# Canister filter for a 29 gallon tank?



## bitFUUL (May 14, 2010)

I guess it depends on what is in your tank, but many of us live by our Eheim 2213; 116 GPH and only $80

http://www.bigalsonline.com/BigAlsUS/ctl3684/cp17290/si1382918/cl0/eheimfilter2213pluskit


----------



## machinehead26 (Mar 13, 2010)

Rena xp2 would work


----------



## oldpunk78 (Nov 1, 2008)

my xp2 seems perfect on my 29g. you wouldn't need the power head anymore.


----------



## fischman (Feb 22, 2010)

My Sunsun 302 seems to be great, and it's a great price too.


----------



## Hilde (May 19, 2008)

fischman said:


> My Sunsun 302 seems to be great, and it's a great price too.


Do you have a link to one, for I can't find it.
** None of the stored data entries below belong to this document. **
(* ===== verification/Catalog.v ===== *)
(** * The catalog file ([internal/catalog/file.go])

    [LoadFile] reads the operator's catalog with a size limit and strict decoding.  The
    issuer takes its loader as a parameter, so the file also states what a loader
    promises ([CatalogLoader]), and shows that [LoadFile] keeps the promise. *)

From S2P Require Import Prelude GoRegexp GoBase64 GoStrings GoNet GoJson GoOs Ed25519 KeyPolicy Manifest Issuance.

Definition maxCatalogBytes : Z := Z.shiftl 1 20.
#[global] Opaque maxCatalogBytes.

Section load.
Context `{JsonSyntax} `{JsonDecode Catalog}.

(** Decoding one value and [ensureEOF]. *)
Definition decodeCatalog (data : string) : result Catalog :=
  '(catalog, rest) ← wrap "decode catalog" (json_Decode data);
  match json_Next rest with
  | None => Ok catalog
  | Some (Err e) => Err (Wrap "decode trailing catalog data" e)
  | Some (Ok _) => Err (NewError "catalog contains multiple JSON values")
  end.

Definition LoadFile (path : string) : io Catalog :=
  file ← io_wrap "open catalog" (os_Open path);
  data ← io_wrap "read catalog" (file_ReadAll file (maxCatalogBytes + 1));
  io_of (fail_if (len data >? maxCatalogBytes) (NewError "catalog exceeds 1 MiB"));;
  io_of (decodeCatalog data).

End load.

(** What the issuer relies on: loading only looks. *)
Class CatalogLoader (load : string → io Catalog) : Prop := {
  loader_looks path w : keeps (λ w', same_files w w' ∧ honest w') (load path);
  loader_blind P path : blind P → keeps P (load path)
}.

#[global] Instance LoadFile_loader `{JsonSyntax} `{JsonDecode Catalog} : CatalogLoader LoadFile.
Proof.
  split.
  - intros path w. pose proof (honest_free w). unfold LoadFile. auto 8 with io_keeps.
  - intros P path HP. unfold LoadFile. auto 8 with io_keeps.
Qed.
(* ===== verification/Issuer.v ===== *)
(** * The manifest issuer ([internal/service/issuer.go])

    [NewIssuer] checks the signing key against the durable state, [Issue] caches and
    refreshes, [refresh] persists the next state before it returns an envelope.  The
    issuer is modelled over the world of [GoOs], its lock ([Locker]) and its catalog
    loader ([CatalogLoader]).

    [step] composes issuers over time: any number of processes start on one state path, serve
    requests, stop or are killed, power is lost at any moment, the operator edits other files.
    Over every such history the lock lets one issuer work, and the published envelopes never
    equivocate. *)

From S2P Require Import Prelude GoRegexp GoBase64 GoSha256 GoStrings GoNet GoJson GoOs Ed25519.
From S2P Require Import KeyPolicy Manifest Envelope Issuance Catalog ProcessLock.

Record IssuerOptions := mkIssuerOptions {
  opt_CatalogPath : string;
  opt_StatePath : string;
  opt_TTL : duration;
  opt_CacheFor : duration;
  opt_PrivateKey : string;
  opt_RootKey : string;
  opt_KeyPolicy : KeyPolicy
}.

Record Issuer := mkIssuer {
  is_catalogPath : string;
  is_ttl : duration;
  is_cacheFor : duration;
  is_privateKey : string;
  is_keyID : string;
  is_keyEpoch : Z;
  is_rootKey : string;
  is_keyPolicy : KeyPolicy;
  is_policySHA : string;
  is_stateStore : FileStore;
  is_processLock : string;
  is_state : State;
  is_cached : Envelope;
  is_cacheUntil : time;
  is_validUntil : time;
  is_retryAt : time;
  is_lastError : option error;
  is_closed : bool
}.

Definition zero_Envelope : Envelope := mkEnvelope "" "" "" "".

(** The updates [Issue] makes. *)
Definition with_state (i : Issuer) (s : State) : Issuer :=
  mkIssuer (is_catalogPath i) (is_ttl i) (is_cacheFor i) (is_privateKey i) (is_keyID i)
    (is_keyEpoch i) (is_rootKey i) (is_keyPolicy i) (is_policySHA i) (is_stateStore i)
    (is_processLock i) s (is_cached i) (is_cacheUntil i) (is_validUntil i) (is_retryAt i)
    (is_lastError i) (is_closed i).
Definition with_cache (i : Issuer) (cached : Envelope) (cacheUntil validUntil retryAt : time)
    (lastError : option error) : Issuer :=
  mkIssuer (is_catalogPath i) (is_ttl i) (is_cacheFor i) (is_privateKey i) (is_keyID i)
    (is_keyEpoch i) (is_rootKey i) (is_keyPolicy i) (is_policySHA i) (is_stateStore i)
    (is_processLock i) (is_state i) cached cacheUntil validUntil retryAt lastError (is_closed i).
Definition with_closed (i : Issuer) : Issuer :=
  mkIssuer (is_catalogPath i) (is_ttl i) (is_cacheFor i) (is_privateKey i) (is_keyID i)
    (is_keyEpoch i) (is_rootKey i) (is_keyPolicy i) (is_policySHA i) (is_stateStore i)
    (is_processLock i) (is_state i) (is_cached i) (is_cacheUntil i) (is_validUntil i)
    (is_retryAt i) (is_lastError i) true.

Definition minDuration (left right : duration) : duration := if left <? right then left else right.
Definition minTime (left right : time) : time := if Before left right then left else right.

(** Runs [m] and hands its error to the caller as a value. *)
Definition io_try {A} (m : io A) : io (result A) := λ w,
  match m w with
  | (Ret a, w') => (Ret (Ok a), w')
  | (Throw e, w') => (Ret (Err e), w')
  | (Halt, w') => (Halt, w')
  end.

(** The checks of [NewIssuer] on the durations. *)
Definition checkDurations (ttl cacheFor : duration) : result unit :=
  fail_if ((ttl <? Minute) || (ttl >? Hour)) (NewError "issuer: TTL must be between 1m and 1h");;
  fail_if ((cacheFor <? Second) || (cacheFor >? ttl ÷ 2))
    (NewError "issuer: cache duration must be between 1s and half the manifest TTL").

(** The checks of [NewIssuer] on the durable state, once migrated. *)
Definition checkDurable (policy : KeyPolicy) (policyDigest : string) (state : State) : result unit :=
  fail_if (st_LastVersion state =? max_uint64) (NewError "issuer: manifest version space exhausted");;
  fail_if (kp_Version policy <? st_PolicyVersion state)
    (NewError "issuer: key policy version is older than durable policy");;
  fail_if ((kp_Version policy =? st_PolicyVersion state)
           && negb (bool_decide (policyDigest = st_PolicySHA256 state)))
    (NewError "issuer: key policy changed without increasing its version");;
  if kp_Version policy =? st_PolicyVersion state then
    match KeyPolicyGrant policy (st_KeyID state) (st_LastVersion state) with
    | Ok (previousGrant, _) =>
        fail_if (negb (kg_Epoch previousGrant =? st_KeyEpoch state))
          (NewError "issuer: durable signing state is inconsistent with the key policy")
    | Err _ => Err (NewError "issuer: durable signing state is inconsistent with the key policy")
    end
  else Ok tt.

(** The checks of [NewIssuer] on the grant of the current key. *)
Definition checkGrant (keyID : string) (grant : KeyGrant) (state : State) : result unit :=
  fail_if (bool_decide (keyID = st_KeyID state) && negb (kg_Epoch grant =? st_KeyEpoch state))
    (NewError "issuer: signing key epoch changed without changing the key");;
  fail_if (negb (bool_decide (keyID = st_KeyID state)) && (kg_Epoch grant <=? st_KeyEpoch state))
    (NewError "issuer: replacement signing key does not advance the durable epoch").

Section issuer.
Context `{Ed25519} `{JsonSyntax} `{JsonDecode State} `{Locker}.
Context (loadCatalog : string → io Catalog).

(** Gives a legacy state (written before key policies) the fields of the policy. *)
Definition migrate (store : FileStore) (policy : KeyPolicy) (policyDigest : string) (state : State)
    : io State :=
  if st_PolicyVersion state =? 0 then
    '(previousGrant, _) ← io_of (wrap "issuer: legacy state key is not authorized by the offline-root policy"
      (KeyPolicyGrant policy (st_KeyID state) (st_LastVersion state)));
    let state' := mkState (st_KeyID state) (kg_Epoch previousGrant) (kp_Version policy) policyDigest
      (st_LastVersion state) (st_CatalogRevision state) (st_CatalogSHA256 state) (st_LastIssuedAt state) in
    io_wrap "issuer: migrate legacy state to offline-root policy" (Save store state');;
    mret state'
  else mret state.
(* ===== verification/Selector.v ===== *)
(** * Connection planning ([internal/selector])

    [Rank] turns a verified document and the client's observations into a bounded
    sequence of connection attempts, [Cooldown] computes retry delays and
    [ClassifyProbe] maps probe evidence to a failure class. *)

From S2P Require Import Prelude GoRegexp GoBase64 GoStrings GoNet GoJson Ed25519 KeyPolicy Manifest.

(** ** Data *)

Definition defaultMaxCandidates : Z := 8.

Record Options := mkOptions {
  op_UDPAvailable : bool;
  op_MaxCandidates : Z
}.

Record Observation := mkObservation {
  ob_ConsecutiveFailures : Z;
  ob_CooldownUntil : time;
  ob_LastSuccess : time;
  ob_TransferVerified : bool
}.

(** What a lookup of a missing key yields. *)
Definition zero_Observation : Observation := mkObservation 0 zero_time zero_time false.

Record Candidate := mkCandidate {
  ca_NodeID : string;
  ca_Provider : string;
  ca_ASN : Z;
  ca_Endpoint : Endpoint
}.

Record Plan := mkPlan {
  pl_Candidates : list Candidate;
  pl_RetryAt : time
}.

Record scoredCandidate := mkScored {
  sc_candidate : Candidate;
  sc_score : Z
}.

#[global] Instance Candidate_eq_dec : EqDecision Candidate.
Proof. solve_decision. Defined.
#[global] Instance scoredCandidate_eq_dec : EqDecision scoredCandidate.
Proof. solve_decision. Defined.

(** ** Scoring *)

Section rank.
Context (observations : gmap string Observation) (now : time) (udp : bool).

(** [observations[endpoint.ID]]. *)
Definition observation (e : Endpoint) : Observation :=
  default zero_Observation (observations !! ep_ID e).

Definition score (e : Endpoint) : Z :=
  let o := observation e in
  let s := u64_add (u64_mul (ep_Priority e) 1000) (u64_mul (ob_ConsecutiveFailures o) 100000) in
  if ob_TransferVerified o && negb (IsZero (ob_LastSuccess o)) && (s >=? 100) then u64_sub s 100
  else s.

(** The transport can be used at all. *)
Definition usable (e : Endpoint) : bool :=
  negb (bool_decide (ep_Transport e = TransportAmneziaWG) && negb udp).

Definition cooling (e : Endpoint) : bool := Before now (ob_CooldownUntil (observation e)).

(** The body of the inner loop of [Rank]. *)
Definition visit (node : Node) (acc : list scoredCandidate * time) (e : Endpoint)
    : list scoredCandidate * time :=
  let '(active, retryAt) := acc in
  if negb (usable e) then acc
  else if cooling e then
    let until := ob_CooldownUntil (observation e) in
    (active, if IsZero retryAt || Before until retryAt then until else retryAt)
  else
    (active ++ [mkScored (mkCandidate (nd_ID node) (nd_Provider node) (nd_ASN node) e) (score e)],
     retryAt).

(** Both loops: the candidates in document order and the earliest end of a cooldown. *)
Definition collect (nodes : list Node) : list scoredCandidate * time :=
  foldl (λ acc node, foldl (visit node) acc (nd_Endpoints node)) ([], zero_time) nodes.

End rank.

(** The comparison key of the candidates. *)
Definition scored_key (c : scoredCandidate) : Z * string :=
  (sc_score c, ep_ID (ca_Endpoint (sc_candidate c))).

Definition sortCandidates (active : list scoredCandidate) : list scoredCandidate :=
  sort_slice (λ x y, key_less (scored_key x) (scored_key y)) active.

(** ** Diversity *)

(** One loop of [mostDiverse]: the first candidate within the window that passes. *)
Fixpoint scan (wanted : Candidate → bool) (maximumScore : Z) (index : nat)
    (candidates : list scoredCandidate) : option nat :=
  match candidates with
  | [] => None
  | item :: rest =>
      if sc_score item >? maximumScore then None
      else if wanted (sc_candidate item) then Some index
      else scan wanted maximumScore (S index) rest
  end.
Lemma ServeHTTP_cases {S} (handler : Handler S) request s (P : HttpResponse → S → Prop) :
  (∀ response, refusal response →
     (hr_Status response = StatusUnauthorized ↔ authorized handler request = false) → P response s) →
  (authorized handler request = true →
   (rq_Method request = MethodPost → rq_Path request = "/admin/pilot/access" → ∀ input,
     let '(r, s') := sv_Register (ha_service handler) input s in
     P (answer StatusCreated responseFromAccess r) s') ∧
   (rq_Method request = MethodPost → rq_Path request ≠ "/admin/pilot/access" →
     let '(r, s') := sv_Revoke (ha_service handler) (revoke_identifier (rq_Path request)) s in
     P (answer StatusOK responseFromAccess r) s') ∧
   (∀ record get, sv_telemetry (ha_service handler) = Some (record, get) →
     (rq_Method request = MethodPost → rq_Path request = "/admin/pilot/test-results" → ∀ input,
       let '(r, s') := record input s in
       P (answer StatusCreated responseFromTestResult r) s') ∧
     (rq_Method request = MethodGet → rq_Path request = "/admin/pilot/report" →
       let '(r, s') := get s in P (answer StatusOK json_Report r) s'))) →
  P (ServeHTTP handler request s).1 (ServeHTTP handler request s).2.
Proof.
  intros Hno Hcall. unfold ServeHTTP.
  destruct (authorized handler request) eqn:Ha; cbn [negb]; [|by apply Hno].
  destruct (Hcall eq_refl) as (Hreg & Hrev & Htel). clear Hcall.
  assert (∀ response, refusal response → hr_Status response ≠ StatusUnauthorized →
    P response s) as Hrefuse by (intros response ? Hne; apply Hno; [done|by split]).
  assert (∀ e, refusal (bodyError e) ∧ hr_Status (bodyError e) ≠ StatusUnauthorized) as Hbody by (by intros []).
  case_bool_decide as Hpath; [|destruct (_ && _)].
  - unfold register. case_bool_decide; [|by apply Hrefuse]. destruct (json_content request); [|by apply Hrefuse].
    destruct (decode_limited _ _) as [e|input]; [by apply Hrefuse; apply Hbody|]. cbn.
    specialize (Hreg ltac:(done) Hpath (mkRegisterInput (gq_DeviceID input) (gq_NodeID input)
      (gq_Transport input) (gq_ExternalReference input) (gq_ExpiresAt input))).
    by destruct (sv_Register _ _ _) as [[e|a] s'].
  - unfold revoke. case_bool_decide; [|by apply Hrefuse]. cbn [negb].
    destruct (_ || _); [by apply Hrefuse|]. specialize (Hrev ltac:(done) Hpath).
    by destruct (sv_Revoke _ _ _) as [[e|a] s'].
  - destruct (sv_telemetry _) as [[record get]|]; [|by apply Hrefuse].
    destruct (Htel _ _ eq_refl) as [Hrec Hrep].
    case_bool_decide as Hp2; [|case_bool_decide as Hp3; [|by apply Hrefuse]].
    + unfold recordTestResult. case_bool_decide; [|by apply Hrefuse].
      destruct (json_content request); [|by apply Hrefuse].
      destruct (decode_limited _ _) as [e|input]; [by apply Hrefuse; apply Hbody|]. cbn.
      specialize (Hrec ltac:(done) Hp2 (mkRecordInput (tq_DeviceID input) (tq_ClientPlatform input)
        (tq_ISP input) (tq_Transport input) (tq_OccurredAt input) (tq_Success input)
        (tq_FailureStage input) (tq_ConnectionTimeBucket input) (tq_ThroughputBucket input))).
      by destruct (record _ _) as [[e|a] s'].
    + unfold report. case_bool_decide; [|by apply Hrefuse]. cbn [negb]. specialize (Hrep ltac:(done) Hp3).
      by destruct (get _) as [[e|a] s'].
Qed.

Lemma answer_authorized {A} status (encode : A → option json) r :
  status < 400 → hr_Status (answer status encode r) ≠ StatusUnauthorized.
Proof.
  intros Hs. destruct r as [e|a]; cbn; [|unfold StatusUnauthorized; lia]. unfold serviceError.
  by repeat match goal with |- context [if ?c then _ else _] => destruct c end.
Qed.

Lemma dispatched {S} (handler : Handler S) request s :
  (hr_Status (ServeHTTP handler request s).1 = StatusUnauthorized ∧
   (ServeHTTP handler request s).2 = s ∧ authorized handler request = false) ∨
  (hr_Status (ServeHTTP handler request s).1 ≠ StatusUnauthorized ∧
   authorized handler request = true).
Proof.
  apply (ServeHTTP_cases handler request s (λ r s', (hr_Status r = _ ∧ s' = s ∧ _) ∨ (hr_Status r ≠ _ ∧ _))).
  - intros response _ Hiff. destruct (authorized handler request); [right|left]; naive_solver.
  - intros Ha. split_and!.
    + intros _ _ input. destruct (sv_Register _ _ _). right. split; [by apply answer_authorized|done].
    + intros _ _. destruct (sv_Revoke _ _ _). right. split; [by apply answer_authorized|done].
    + intros record get _. split; [intros _ _ input; destruct (record _ _)|intros _ _; destruct (get _)];
        (right; split; [by apply answer_authorized|done]).
Qed.

(** C28: the administration API requires its token.  A handler is only built for a
    token of 32 to 512 bytes; a request that is answered with anything but 401, or
    that changes the state, carries in its [Authorization] header, after the
    scheme [Bearer] (in any case), a value with the SHA-256 digest of the token; and
    a request that presents the token is never answered with 401. *)
Theorem admin_api_requires_token {S} service token (handler : Handler S) request s :
  NewWithTelemetry service token = Ok handler →
  let '(response, s') := ServeHTTP handler request s in
  32 <= len token <= 512 ∧
  (hr_Status response ≠ StatusUnauthorized ∨ s' ≠ s → carries_token token request) ∧
  (rq_Authorization request = "Bearer " +:+ token → hr_Status response ≠ StatusUnauthorized).
Proof.
  intros Hn. pose proof (NewWithTelemetry_inv _ _ _ Hn) as (sv & _ & Hh & Hlen & _).
  pose proof (dispatched handler request s) as Hd.
  destruct (ServeHTTP handler request s) as [response s']. cbn in Hd. split; [done|]. split.
  - intros Hor. destruct Hd as [(? & ? & _)|[_ Ha]]; [by destruct Hor|].
    apply authorized_inv in Ha as (scheme & presented & ? & ? & Hp). subst handler. by exists scheme, presented.
  - intros Htok Hst. pose proof (authorized_token _ _ _ _ Hn Htok). destruct Hd as [(_ & _ & ?)|[? _]]; congruence.
Qed.

(** One request on the database: the response and the tables it leaves. *)
Definition serve `{Postgres} (token : string) (m : Moment) (o : list outcome)
    (request : Request) (db : Database) : HttpResponse * Database :=
  let '(response, s) := ServeHTTP (mkHandler (pilot_services m) (Sum256 token)) request
    (mkSession db None o) in
  (response, se_tables s).

Inductive api_step `{Postgres} (token : string) (db : Database) : Database → Prop :=
  | api_served m o request : api_step token db (serve token m o request db).2.

Lemma serve_progress `{Postgres} token m o request db :
  consistent db → progress db (serve token m o request db).2.
Proof.
  intros Hdb. unfold serve. destruct (ServeHTTP _ request _) as [response s] eqn:Hs. cbn.
  pose proof (ServeHTTP_cases (mkHandler (pilot_services m) (Sum256 token)) request
    (mkSession db None o) (λ _ s, progress db (se_tables s))) as HP.
  rewrite Hs in HP. apply HP; clear HP Hs; [intros; by apply progress_refl|]. intros _. split_and!.
  - intros _ _ input. by apply run_pair, Register_progress.
  - intros _ _. by apply run_pair, Revoke_progress.
  - intros record get Htel. injection Htel as <- <-. split.
    + intros _ _ input. by apply run_pair, Record_progress.
    + intros _ _. apply run_pair. eapply run_mono; [apply Service_Report_reads|].
      intros r s' ->. by apply progress_refl.
Qed.

(** The administration API keeps the database consistent.  After any number of
    requests, authorized or not, on any connection, the rows satisfy their
    constraints, the audit trail names every registration and revocation exactly
    once, no row of the registry was lost or changed except by its one revocation,
    no event was removed, and the accounts are untouched. *)
Theorem api_keeps_the_database `{Postgres} token db db' :
  consistent db → rtc (api_step token) db db' → progress db db'.
Proof.
  intros Hdb Hrun. induction Hrun as [db|db db1 db2 Hstep _ IH]; [by apply progress_refl|].
  destruct Hstep as [m o request].
  destruct (serve_progress token m o request db Hdb) as (P1 & E1 & Ac1).
  destruct (IH P1) as (P2 & E2 & Ac2). split; [done|]. split; [by etrans|congruence].
Qed.

(** A response that shows a row of the tables. *)
Definition shows_row (request : Request) (db : Database) (body : string) : Prop :=
  (∃ id row, t_accesses (db_access db) !! id = Some row ∧
     body = encode_line (responseFromAccess (PilotAccess.scan row)) ∧
     (rq_Path request = "/admin/pilot/access" ∨
      id = revoke_identifier (rq_Path request) ∧ r_status row = "revoked")) ∨
  (∃ id row, db_results db !! id = Some row ∧
     body = encode_line (responseFromTestResult (Telemetry.scan row)) ∧
     rq_Path request = "/admin/pilot/test-results").

(** C27: what the administration API reports is in the database.  A response 201 or
    200 to a POST is the JSON form of a row that the tables hold after the request:
    the registered access, the access named in the path, now revoked, or the
    recorded result; and a request other than a POST changes nothing. *)
Theorem responses_are_backed `{PostgresLaws} token m o request db :
  consistent db →
  let '(response, db') := serve token m o request db in
  (hr_Status response < 400 → rq_Method request = MethodPost → shows_row request db' (hr_Body response)) ∧
  (rq_Method request ≠ MethodPost → db' = db).
Proof.
  intros [Haud Hres]. unfold serve. destruct (ServeHTTP _ request _) as [response s] eqn:Hs.
  pose proof (ServeHTTP_cases (mkHandler (pilot_services m) (Sum256 token)) request
    (mkSession db None o) (λ response s,
     (hr_Status response < 400 → rq_Method request = MethodPost → shows_row request (se_tables s) (hr_Body response)) ∧
     (rq_Method request ≠ MethodPost → se_tables s = db))) as HP.
  rewrite Hs in HP. apply HP; clear HP Hs.
  { intros r Hr _. split; [unfold refusal in Hr; lia|done]. }
  assert (∀ A status (encode : A → option json) r body, hr_Status (answer status encode r) < 400 →
    (∀ a, r = inr a → body (encode_line (encode a))) → body (hr_Body (answer status encode r))) as Hans.
  { intros A status encode [e|a] body; cbn; [pose proof (serviceError_refuses e); unfold refusal in *; lia|auto]. }
  intros _. split_and!.
  - intros Hpost Hpath input. apply run_pair, run_on_access.
    eapply run_mono; [apply Register_acknowledged|]. intros r s' Hack tx o'. split; [|done]. cbn.
    intros Hlt _. left. apply Hans; [done|]. intros a (row & Hrow & <-)%Hack. eauto 10.
  - intros Hpost Hpath. apply run_pair, run_on_access.
    eapply run_mono; [by apply Revoke_acknowledged|]. intros r s' Hack tx o'. split; [|done]. cbn.
    intros Hlt _. left. apply Hans; [done|]. intros a (row & Hrow & Hst & <-)%Hack. eauto 10.
  - intros record get Htel. injection Htel as <- <-. split.
    + intros Hpost Hpath input. apply run_pair.
      eapply run_mono; [apply Record_acknowledged|]. intros r s' Hack. split; [|done].
      intros Hlt _. right. apply Hans; [done|]. intros a (row & Hrow & <-)%Hack. eauto 10.
    + intros Hget _. apply run_pair. eapply run_mono; [apply Service_Report_reads|].
      intros r s' ->. split; [|done]. intros _ Hpost. by rewrite Hget in Hpost.
Qed.

End claims.

(** ** Witnesses *)

Definition toy_token : string := "0123456789abcdef0123456789abcdef".
Definition toy_request : Request :=
  mkRequest "POST" "/admin/pilot/access" "/admin/pilot/access" ("Bearer " +:+ toy_token) "application/json" (mkReader "{}" None).
Definition toy_register_decoder : JsonDecode registerRequest := λ _,
  Ok (mkRegisterRequest PilotAccess.toy_device "ams-1" "amneziawg" "peer:7" (Some (unix_epoch + 24 * Hour)), "").
Definition toy_result_decoder : JsonDecode testResultRequest := λ _, Err (NewError "unused").
Definition toy_end : JsonSyntax := λ _, None.
Definition toy_stream T : JsonStream T := λ _, true.
Definition toy_float : FloatFormat := λ _, "1".
Definition toy_moment : Moment :=
  mkMoment PilotAccess.toy_now (Ok PilotAccess.toy_access_id) (Ok PilotAccess.toy_audit_id) toy_clock.

Definition toy_handler : Handler (Session Database) :=
  mkHandler (@pilot_services ToyPostgres toy_moment) (Sum256 toy_token).

Lemma toy_handler_new :
  NewWithTelemetry (Some (@pilot_services ToyPostgres toy_moment)) toy_token = Ok toy_handler.
Proof. reflexivity. Qed.

Lemma toy_db_consistent : @consistent ToyPostgres toy_db.
Proof. split; [apply audited_empty|apply toy_db_ok]. Qed.

Lemma admin_api_requires_token_witness : 32 <= len toy_token <= 512 ∧
  hr_Status (@ServeHTTP toy_end toy_register_decoder toy_result_decoder
    (toy_stream _) (toy_stream _) toy_float _ toy_handler
    toy_request (mkSession toy_db None [])).1 ≠ StatusUnauthorized.
Proof.
  pose proof (@admin_api_requires_token toy_end toy_register_decoder toy_result_decoder
    (toy_stream _) (toy_stream _) toy_float
    _ _ _ toy_handler toy_request (mkSession toy_db None []) toy_handler_new) as Hw.
  destruct (ServeHTTP _ _ _) as [response s]. destruct Hw as (Hl & _ & Hw).
  split; [exact Hl|]. apply Hw. reflexivity.
Defined.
I see the Penn Plax Cascade Canister Filters at Petco for $70. Has anyone used Penn Plax brand?


----------



## tuffgong (Apr 13, 2010)

Penn Plax Cascade Canister Filter Review


----------



## F22 (Sep 21, 2008)

filtration is one of those things you wanna spend the extra money on... i would personally stay away from anything but an eheim, especially if the other option is a pennplax... the company is in the middle of some weird stuff and they are no longer carried by 2 major pet store distributors in an effort to become a direct shipper to all stores, which has kind of put them in the hole a bit... obviosly they are still carried by all the big box stores, but i know they took a hit on the independent market. Get the 2215 classic and be done


----------



## Captivate05 (Feb 23, 2010)

I love my 2213 on my 29g. Personally, I think it has more than enough power for the tank, but then again, I'm also running a powerhead.


----------



## F22 (Sep 21, 2008)

^ i can see that working well, powerheads really do help, I never realized it until I kept my first planted tank though...


----------



## msnikkistar (Mar 23, 2010)

This kind of goes along with this, but would one eheim 2215 be enough for a 33 rimless?


----------



## Diana (Jan 14, 2010)

I aim for something close to 10x the tank volume per hour. This can be from one filter, or a combination of filter and poweheads. 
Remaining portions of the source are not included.